Environmental Refugees

Displaced From Their Homes By Disaster and Environmental Circumstances

Environmental Refugees
Disasters such as wildland fires can cause individuals and families to become environmental refugees. Donald Miralle/Getty Images

When major disasters hit or if sea levels rise drastically, millions of people are displaced and left without homes, food, or resources of any kind. These people are left to seek new homes and livelihoods, yet they are not offered international aid due to the reason that they are displaced.


Refugee Definition

The term refugee first meant “one seeking asylum” but has since evolved to mean “one fleeing home.” According to the United Nations, a refugee is a person who flees their home country due to a "well-founded fear of being persecuted for reasons of race, religion, nationality, membership of a particular social group or political opinion."

The United Nations Environment Programme (UNEP) defines environmental refugees as “those people who have been forced to leave their traditional habitat, temporarily or permanently, because of a marked environmental disruption (natural and/or triggered by people) that jeopardized their existence and/ or seriously affected the quality of their life.” According to the Organisation for Economic Co-Operation and Development (OECD), an environmental refugee is a person displaced owing to environmental causes, notably land loss and degradation, and natural disaster.


Permanent and Temporary Environmental Refugees

Many disasters strike and leave areas destroyed and virtually uninhabitable. Other disasters, such as floods or wildfires may leave an area uninhabitable for a short while, but the area regenerates with the only risk being a similar event taking place again. Still other disasters, like long-term drought can allow people to return to an area but don’t offer the same opportunity for regeneration and can leave people without an opportunity for re-growth. In the situations where areas are uninhabitable or re-growth is not possible, individuals are forced to permanently relocate. If this can be done within one’s own country, that government remains responsible for the individuals, but when environmental havoc is wreaked on an entire country, the individuals leaving the country become environmental refugees.


Natural and Human Causes

Disasters that result in environmental refugees have a wide variety of causes and can be attributed to both natural and human reasons.
Some examples of natural causes include drought or floods caused by a shortage or excess of precipitation, volcanoes, hurricanes, and earthquakes. Some examples of human causes include over-logging, dam construction, biological warfare, and environmental pollution.


International Refugee Law

The International Red Cross predicts that there are currently more environmental refugees than refugees displaced because of war, yet environmental refugees are not included or protected under the International Refugee Law which developed out of the 1951 Refugee Convention.
This law only includes persons who fit these three basic characteristics:


  • They are outside their country of origin or outside the country of their formal habitual residence;
  • They are unable or unwilling to avail themselves of the protection of that country owing to a well-founded fear of being persecuted; and
  • The persecution feared is based on at least one of five grounds: race, religion, nationality, membership of a particular social group, or political opinion.
Since environmental refugees do not fit these characteristics, they are not guaranteed asylum in other more developed countries, as a refugee based on these characteristics would be.

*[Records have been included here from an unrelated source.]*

Lemma may_enter_spec limit x : may_enter limit x = true <->
  Z.of_nat (size (dc_active_limits x)) + 1 <= limit
  /\ forall t l, dc_active_limits x !! t = Some l -> Z.of_nat (size (dc_active_limits x)) + 1 <= l.
Proof.
  unfold may_enter. rewrite Z.leb_le, fold_min_spec. split; intros [Hl Hall]; (split; [done|]).
  - intros t l Ht. apply Hall, in_map_iff. exists (t, l). split; [done|].
    by apply list_elem_of_In, elem_of_map_to_list.
  - intros l ([t l'] & <- & Hin)%in_map_iff. apply list_elem_of_In, elem_of_map_to_list in Hin. eauto.
Qed.

(** ** Starts *)

(** Two starts of a domain are [interval] apart; the last start comes first. *)
Fixpoint spaced (interval : Z) (starts : list (string * Z)) : Prop :=
  match starts with
  | [] => True
  | (d, t) :: earlier => (forall t', In (d, t') earlier -> t' + interval <= t) /\ spaced interval earlier
  end.

(** ** The invariant *)

Section Invariant.
Context (s : DomainSettings).

Record phase_ok (p : pool) (ph : phase) : Prop := {
  ho_waiting : forall d limit interval, ph = waiting d limit interval ->
    limit <= ds_max_concurrency s /\ ds_minimum_interval s <= interval;
  ho_queued : forall d token interval, ph = queued d token interval -> ds_minimum_interval s <= interval;
  ho_sleeping : forall d token until, ph = sleeping d token until ->
    forall t, pl_last_started p !! d = Some t -> t + ds_minimum_interval s <= until
}.

(** Slots and callers. *)
Record slots_ok (p : pool) : Prop := {
  so_limits : forall d t l, active d p !! t = Some l ->
    Z.of_nat (size (active d p)) <= l /\ l <= ds_max_concurrency s;
  so_tokens : forall d t, is_Some (active d p !! t) -> t <= dc_next_token (concurrency_of d p);
  so_slots : forall c d t, slot_at c p = Some (d, t) -> is_Some (active d p !! t);
  so_unique : forall c c' dt, slot_at c p = Some dt -> slot_at c' p = Some dt -> c = c';
  so_count : forall d, slots d (pl_callers p) = size (active d p)
}.

(** Timing. *)
Record timing_ok (p : pool) : Prop := {
  to_lock : forall c, pl_timing_lock p = Some c <->
    exists d t until, pl_callers p !! c = Some (sleeping d t until);
  to_phases : forall c ph, pl_callers p !! c = Some ph -> phase_ok p ph;
  to_last : forall d t, In (d, t) (pl_starts p) -> exists t', pl_last_started p !! d = Some t' /\ t <= t';
  to_spaced : spaced (ds_minimum_interval s) (pl_starts p)
}.

Lemma initial_pool_ok now : slots_ok (initial_pool now) /\ timing_ok (initial_pool now).
Proof.
  split; split; cbn.
  - intros d t l. unfold active, concurrency_of. cbn. by rewrite lookup_empty.
  - intros d t. unfold active, concurrency_of. cbn. rewrite lookup_empty. by intros [].
  - intros c d t. unfold slot_at. cbn. by rewrite lookup_empty.
  - intros c c' dt. unfold slot_at. cbn. by rewrite lookup_empty.
  - intros d. unfold active, concurrency_of. cbn. by rewrite lookup_empty.
  - intros c. split; [done|]. intros (d & t & u & H). by rewrite lookup_empty in H.
  - intros c ph. by rewrite lookup_empty.
  - intros d t [].
  - done.
Qed.

(** *** Slots *)

(** A step that moves a caller and leaves its slot, and every limit, alone. *)
Lemma slots_keep c ph p p' : slots_ok p ->
  pl_callers p' = <[c := ph]> (pl_callers p) -> slot_of ph = slot_at c p ->
  (forall d, concurrency_of d p' = concurrency_of d p) -> slots_ok p'.
Proof.
  intros [Hl Ht Hs Hu Hc] Hcallers Hph Hconc.
  assert (Hact : forall d, active d p' = active d p) by (intros d; unfold active; by rewrite Hconc).
  assert (Hat : forall c', slot_at c' p' = slot_at c' p).
  { intros c'. unfold slot_at in *. rewrite Hcallers. destruct (decide (c' = c)) as [->|Hne].
    - by rewrite lookup_insert_eq.
    - by rewrite lookup_insert_ne. }
  split.
  - intros d t l. rewrite Hact. apply Hl.
  - intros d t. rewrite Hact, Hconc. apply Ht.
  - intros c' d t. rewrite Hat, Hact. apply Hs.
  - intros c' c'' dt. rewrite !Hat. apply Hu.
  - intros d. rewrite Hact, <-Hc, Hcallers. pose proof (slots_update d c ph (pl_callers p)) as Hup.
    assert (Hsame : slot_in d ph = default false (slot_in d <$> pl_callers p !! c)); [|rewrite Hsame in Hup; lia].
    unfold slot_at in Hph. unfold slot_in at 1. rewrite Hph. by destruct (pl_callers p !! c).
Qed.

Lemma slots_enter c d limit interval p : slots_ok p -> slot_at c p = None ->
  limit <= ds_max_concurrency s -> may_enter limit (concurrency_of d p) = true ->
  slots_ok (enter c d limit interval p).
Proof.
  intros [Hl Ht Hs Hu Hc] Hnone Hmax [Hroom Hall]%may_enter_spec.
  change (dc_active_limits (concurrency_of d p)) with (active d p) in Hroom, Hall.
  set (token := dc_next_token (concurrency_of d p) + 1).
  assert (Hnew : active d p !! token = None).
  { destruct (active d p !! token) eqn:Heq; [|done]. pose proof (Ht d token ltac:(eauto)). subst token. lia. }
  assert (Hact : forall d', active d' (enter c d limit interval p)
                   = if decide (d' = d) then <[token := limit]> (active d p) else active d' p)
    by (intros d'; apply active_set).
  assert (Hat : forall c', slot_at c' (enter c d limit interval p)
                   = if decide (c' = c) then Some (d, token) else slot_at c' p).
  { intros c'. unfold slot_at, enter, set_caller, set_concurrency. cbn. case_decide as Hd; [subst c'|].
    - by rewrite lookup_insert_eq.
    - by rewrite lookup_insert_ne. }
  assert (Hsize : size (<[token := limit]> (active d p)) = S (size (active d p)))
    by (by rewrite map_size_insert_None).
  split.
  - intros d' t l. rewrite Hact. case_decide as Hd; [|apply Hl]. rewrite Hsize.
    destruct (decide (t = token)) as [->|Hne].
    + rewrite lookup_insert_eq. intros [= <-]. lia.
    + rewrite lookup_insert_ne by done. intros Hlook. split; [|by apply (Hl d t)].
      pose proof (Hall t l Hlook). lia.
  - intros d' t. rewrite Hact. unfold enter, concurrency_of, set_caller, set_concurrency. cbn.
    case_decide as Hd; [subst d'|].
    + rewrite !lookup_insert_eq. cbn. intros [l Hlook]. change (t <= token).
      apply lookup_insert_Some in Hlook as [[Heq _]|[_ Hlook]]; [lia|].
      pose proof (Ht d t ltac:(eauto)). subst token. lia.
    + rewrite lookup_insert_ne by done. apply Ht.
  - intros c' d' t. rewrite Hat, Hact. case_decide as Hd.
    + intros [= <- <-]. rewrite decide_True by done. rewrite lookup_insert_eq. by eexists.
    + intros Hslot. pose proof (Hs c' d' t Hslot) as Hin. case_decide as Hd'; [subst d'|done].
      destruct (decide (t = token)) as [->|]; [rewrite lookup_insert_eq|rewrite lookup_insert_ne by done]; by eauto.
  - intros c1 c2 dt. rewrite !Hat. repeat case_decide; subst; try done.
    + intros [= <-] Hslot. destruct (Hs _ _ _ Hslot) as [l Hl']. congruence.
    + intros Hslot [= <-]. destruct (Hs _ _ _ Hslot) as [l Hl']. congruence.
    + apply Hu.
  - intros d'. rewrite Hact. pose proof (slots_update d' c (queued d token interval) (pl_callers p)) as Hup.
    unfold slot_at in Hnone. unfold enter, set_caller, set_concurrency. cbn.
    assert (Hold : default false (slot_in d' <$> pl_callers p !! c) = false).
    { destruct (pl_callers p !! c) as [old|]; [|done]. cbn in *. unfold slot_in. by rewrite Hnone. }
    rewrite Hold in Hup. fold token. unfold slot_in in Hup at 1. cbn in Hup.
    rewrite (Hc d') in Hup. case_decide as Hd; [subst d'; rewrite Hsize, String.eqb_refl in *; cbn in Hup; lia|].
    rewrite (proj2 (String.eqb_neq d d')) in Hup by done. cbn in Hup. lia.
Qed.

(** A caller leaves its slot. *)
Lemma slots_release c d t p p' : slots_ok p -> slot_at c p = Some (d, t) ->
  pl_callers p' = <[c := released d t]> (pl_callers p) ->
  (forall d', concurrency_of d' p' = concurrency_of d' (release_slot d t p)) -> slots_ok p'.
Proof.
  intros [Hl Ht Hs Hu Hc] Hslot Hcallers Hconc.
  assert (Hact : forall d', active d' p' = if decide (d' = d) then delete t (active d p) else active d' p).
  { intros d'. unfold active at 1. rewrite Hconc. apply active_set. }
  assert (Hat : forall c', slot_at c' p' = if decide (c' = c) then None else slot_at c' p).
  { intros c'. unfold slot_at. rewrite Hcallers. case_decide as Hd; [subst c'|].
    - by rewrite lookup_insert_eq.
    - by rewrite lookup_insert_ne. }
  destruct (Hs c d t Hslot) as [l0 Hl0].
  assert (Hsize : S (size (delete t (active d p))) = size (active d p)).
  { rewrite map_size_delete_Some by eauto. destruct (size (active d p)) eqn:Hz; [|done].
    apply map_size_empty_inv in Hz. by rewrite Hz, lookup_empty in Hl0. }
  split.
  - intros d' t' l. rewrite Hact. case_decide as Hd; [subst d'|apply Hl].
    intros [_ Hlook]%lookup_delete_Some. destruct (Hl d t' l Hlook). split; [lia|done].
  - intros d' t'. rewrite Hact, Hconc. unfold release_slot, set_concurrency, concurrency_of. cbn.
    case_decide as Hd; [subst d'|].
    + rewrite lookup_insert_eq. intros [l [_ Hlook]%lookup_delete_Some]. apply (Ht d t'). by eauto.
    + rewrite lookup_insert_ne by done. apply Ht.
  - intros c' d' t'. rewrite Hat, Hact. case_decide as Hd; [done|]. intros Hslot'.
    destruct (Hs c' d' t' Hslot') as [l Hl']. case_decide as Hd'; [subst d'|by eauto].
    exists l. apply lookup_delete_Some. split; [|done]. intros <-. by destruct Hd; apply (Hu _ _ (d, t)).
  - intros c1 c2 dt. rewrite !Hat. repeat case_decide; try done. apply Hu.
  - intros d'. rewrite Hact, Hcallers. pose proof (slots_update d' c (released d t) (pl_callers p)) as Hup.
    unfold slot_at in Hslot. destruct (pl_callers p !! c) as [old|] eqn:Hold; [|done]. cbn in Hslot, Hup.
    unfold slot_in in Hup. rewrite Hslot in Hup. cbn in Hup. rewrite (Hc d') in Hup.
    case_decide as Hd; [subst d'; rewrite String.eqb_refl in Hup; cbn in Hup; lia|].
    rewrite (proj2 (String.eqb_neq d d')) in Hup by done. cbn in Hup. lia.
Qed.

(** *** Timing *)

(** Slots come and go, and callers move outside the timing lock. *)
Lemma timing_keep c ph p p' : timing_ok p ->
  pl_callers p' = <[c := ph]> (pl_callers p) -> phase_ok p ph ->
  (forall d t u, ph <> sleeping d t u) -> (forall d t u, pl_callers p !! c <> Some (sleeping d t u)) ->
  pl_last_started p' = pl_last_started p -> pl_starts p' = pl_starts p ->
  pl_timing_lock p' = pl_timing_lock p -> timing_ok p'.
Proof.
  intros [Hlock Hph Hlast Hsp] Hcallers Hok Hnew Hold Hls Hst Htl. split.
  - intros c'. rewrite Htl, Hlock, Hcallers. destruct (decide (c' = c)) as [->|Hne].
    + rewrite lookup_insert_eq. split; [by intros (d & t & u & Hs); destruct (Hold d t u)|].
      by intros (d & t & u & [= Hs]); destruct (Hnew d t u).
    + by rewrite lookup_insert_ne.
  - intros c' ph'. rewrite Hcallers. intros [[_ <-]|[_ Hc]]%lookup_insert_Some.
    + destruct Hok as [Ha Hb Hc]. split; [done|done|]. rewrite Hls. done.
    + destruct (Hph c' ph' Hc) as [Ha Hb Hd]. split; [done|done|]. by rewrite Hls.
  - by rewrite Hst, Hls.
  - by rewrite Hst.
Qed.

Resources for Environmental Refugees

Environmental refugees are not protected under International Refugee Law and because of this, they are not considered actual refugees. There are few resources, but some resources do exist for those displaced based on environmental reasons. For example, The Living Space for Environmental Refugees (LiSER) Foundation is an organization that is working to put environmental refugee issues on the agendas of politicians and their website has information and statistics on environmental refugees as well as links to ongoing environmental refugee programs.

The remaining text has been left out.